RAW["artifacts.raw"]
PARSED["artifacts.parsed"]
UNKNOWN["artifacts.unknown"]
ENRICHED["artifacts.enriched"]
FINAL["artifacts.final"]
end
subgraph Processing
SP[Signal Parser<br/>200+ parsers]
AF[Artifact Filter<br/>Dedup + Enrich + Predicate]
end
subgraph Export
AE[Artifact Exporter<br/>8 destinations]
end
SS --> RAW
SC --> RAW
RAW --> SP
SP -->|matched| PARSED
SP -->|unmatched| UNKNOWN
PARSED --> AF
AF -->|STIX enriched| ENRICHED
ENRICHED --> AF
AF -->|filtered| FINAL
FINAL --> AE NATS JetStream Streams¶
All pipeline data flows through the DATA stream using a hierarchical subject pattern:
| Subject | Stage | Publisher | Consumer | Description |
|---|---|---|---|---|
artifacts.raw | Ingestion | signal-server, signal-client | signal-parser | Raw log messages as received |
artifacts.parsed | Parsing | signal-parser | artifact-filter | Successfully parsed and structured artifacts |
artifacts.unknown | Parsing | signal-parser | Monitoring only | Messages no parser could match |
artifacts.enriched | Enrichment | artifact-filter | artifact-filter | Artifacts with STIX threat intelligence added |
artifacts.final | Filtering | artifact-filter | artifact-exporter | Export-ready artifacts after deduplication and filtering |
Additional streams support operational functions:
| Stream | Purpose |
|---|---|
EVENTS | System events and status updates |
LOGS | Centralized service log collection |
METRICS | Pipeline metrics in Prometheus format |
STATUSES | Service health and status reports |
Pipeline Stages¶
Stage 1: Ingestion¶
Two services handle data ingestion using complementary models:
- Signal Server (push) — Listens for incoming network connections on syslog, Beats, and HTTP protocols. Buffers incoming data and publishes to
artifacts.raw. - Signal Client (pull) — Polls external APIs on configurable schedules using OAuth and API key authentication. Publishes collected events to
artifacts.raw.
Stage 2: Parsing¶
The Signal Parser consumes from artifacts.raw and runs each message through a three-stage internal pipeline:
- Format Detection — Identifies the log format (RFC3164, RFC5424, CEF, LEEF, JSON, Zeek) and extracts standard headers
- Parser Matching — Runs the message through 200+ parsers using fingerprint-based early exit optimization. The first parser whose fingerprint matches processes the message.

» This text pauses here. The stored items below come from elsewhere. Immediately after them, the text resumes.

(** * A/B testing simulation: a shallow embedding of
    [scripts/ab_testing_simulation.py] and the properties of its
    conversion model, session generator and summary aggregation.

    Python [float] is IEEE binary64, so probabilities, ratings and noise
    are Rocq's primitive floats; Python [int] is [Z]; [str] is [string];
    a [dict] read by key is a [gmap]; a [dict] that is iterated keeps its
    insertion order and is an association list.  An exception is a
    [Raise] result. *)

From Stdlib Require Import ZArith QArith Lqa String Ascii List Lia.
From Stdlib Require Import Floats.
From stdpp Require Import base option list gmap strings pretty.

- Output Routing — Successfully parsed artifacts publish to
artifacts.parsed; unmatched messages route toartifacts.unknown
Throughput Characteristics
The serial parser pipeline processes >2000 messages per second with 200+ active parsers. Optimized parsers achieve <2ms per message. The early exit pattern means most messages only test a few fingerprints before finding a match.
Stage 3: Filtering¶
The Artifact Filter applies three processing steps:
- ProtoGraph Deduplication — Reduces redundant events using an 11-tuple hash (SenderHost, ClientIP, ServerIP, ServerPort, Protocol, UserName, FileName, StreamName, MessageType, Action, SeverityLabel)

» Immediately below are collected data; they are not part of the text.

(** A constructed helper in a lab world. *)
Definition lab_state (names : nat -> list string) (velocity acceleration : Q)
  : State :=
  mkState constructed (lab_world names velocity acceleration).

(** The same helper once [self.cartesian_constraints] holds [None], as
    [disable_probing] leaves it. *)
Definition lab_state_cleared (names : nat -> list string)
    (velocity acceleration : Q) : State :=
  mkState (with_cartesian_constraints None constructed)
    (lab_world names velocity acceleration).

(** ** Vocabulary of the further properties *)

(** The calls of [rospy.sleep] in a trace. *)
Definition is_sleep (e : Event) : bool :=
  match e with
  | ERospySleep _ => true
  | _ => false
  end.

Definition count_sleeps (t : list Event) : nat :=
  List.length (filter is_sleep t).

(** [1] when a wait answered true, [0] when it answered false: the last
    membership check of a successful wait is not followed by a sleep. *)
Definition hit (b : bool) : nat := if b then 1%nat else 0%nat.

(** For a wait entered in [s]: the clock does not run backwards between
    the two readings taken before the loop, and every [rospy.sleep(0.1)] of
    the loop lets at least a tenth of a second pass before the next
    reading. *)
Definition first_readings_ordered (s : State) : Prop :=
  time_readings (env (world s)) (time_reads (world s))
  <= time_readings (env (world s)) (time_reads (world s) + 1).

Definition sleep_advances (s : State) : Prop :=
  forall k,
    time_readings (env (world s)) (time_reads (world s) + 1 + k) + 0.1
    <= time_readings (env (world s)) (time_reads (world s) + 2 + k).

(** The scene answers every query with [name] among the known objects. *)
Definition always_known (e : Env) (name : string) : Prop :=
  forall k, mem name (known_object_names e k) = true.

(** [self.cartesian_constraints] holds what the move group has as its
    path constraints. *)
Definition in_sync (s : State) : Prop :=
  cartesian_constraints (self s) = Some (path_constraints (world s)).

(** The state in which [__add_hollow_cylinder] starts its wait. *)
Definition after_add_mesh (s : State) : State :=
  mkState (self s)
    (record
       (EAddMesh (hollow_cylinder_name (self s))
          (mkPoseStamped (frame_id (cylinder_pose (self s)))
             (mkPose
                (mkPoint (px (position (pose (cylinder_pose (self s)))))
                   (py (position (pose (cylinder_pose (self s)))))
                   (pz (position (pose (cylinder_pose (self s)))) - 0.035))
                (orientation (pose (cylinder_pose (self s))))))
          (os_path_join (package_path (env (world s)) "messtechnik_praktikum")
             "stl/hollow_cylinder.stl"))
       (record
          (EGetPath "messtechnik_praktikum"
             (package_path (env (world s)) "messtechnik_praktikum"))
          (world s))).

(** The state in which [__remove_hollow_cylinder] starts its first wait. *)
Definition after_remove_hollow_call (s : State) : State :=
  mkState (self s)
    (record (ERemoveWorldObject (hollow_cylinder_name (self s))) (world s)).

(** The object [__init__] builds in the world [w], and the state in which
    it calls [__add_cylinder]. *)
Definition initial_self (w : World) : Self :=
  mkSelf (planning_frame_of (env w)) (end_effector_link_of (env w))
    (mkPoseStamped "world" (mkPose (mkPoint 0.3 0 0.035) (mkQuaternion 0 0 0 1.0)))
    0.08 0.04 "full_cylinder" "hollow_cylinder"
    (current_pose (env w) default_link) None.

- STIX Enrichment (optional) — Checks IPs, domains, and hashes against threat intelligence feeds
- Predicate Filtering — Applies rule-based inclusion/exclusion filters
Stage 4: Export¶
The Artifact Exporter consumes from artifacts.final and delivers artifacts to one or more configured destinations with batching, retry logic, and connector-specific formatting.
Source → Flow → Sink Pattern¶
All pipeline services follow a consistent architectural pattern from the shared common library:
| Component | Role | Example |
|---|---|---|
| Source | Extract data from an input | NATS consumer, TCP listener, API poller |
| Flow | Transform data | Parse, filter, enrich, format |
| Sink | Load data to an output | NATS publisher, HTTP POST, file write |
Each service implements the module.Connector interface with Setup() for configuration and Start() for the processing loop. Configuration is delivered at runtime via NATS KV buckets, enabling dynamic reconfiguration without container restarts.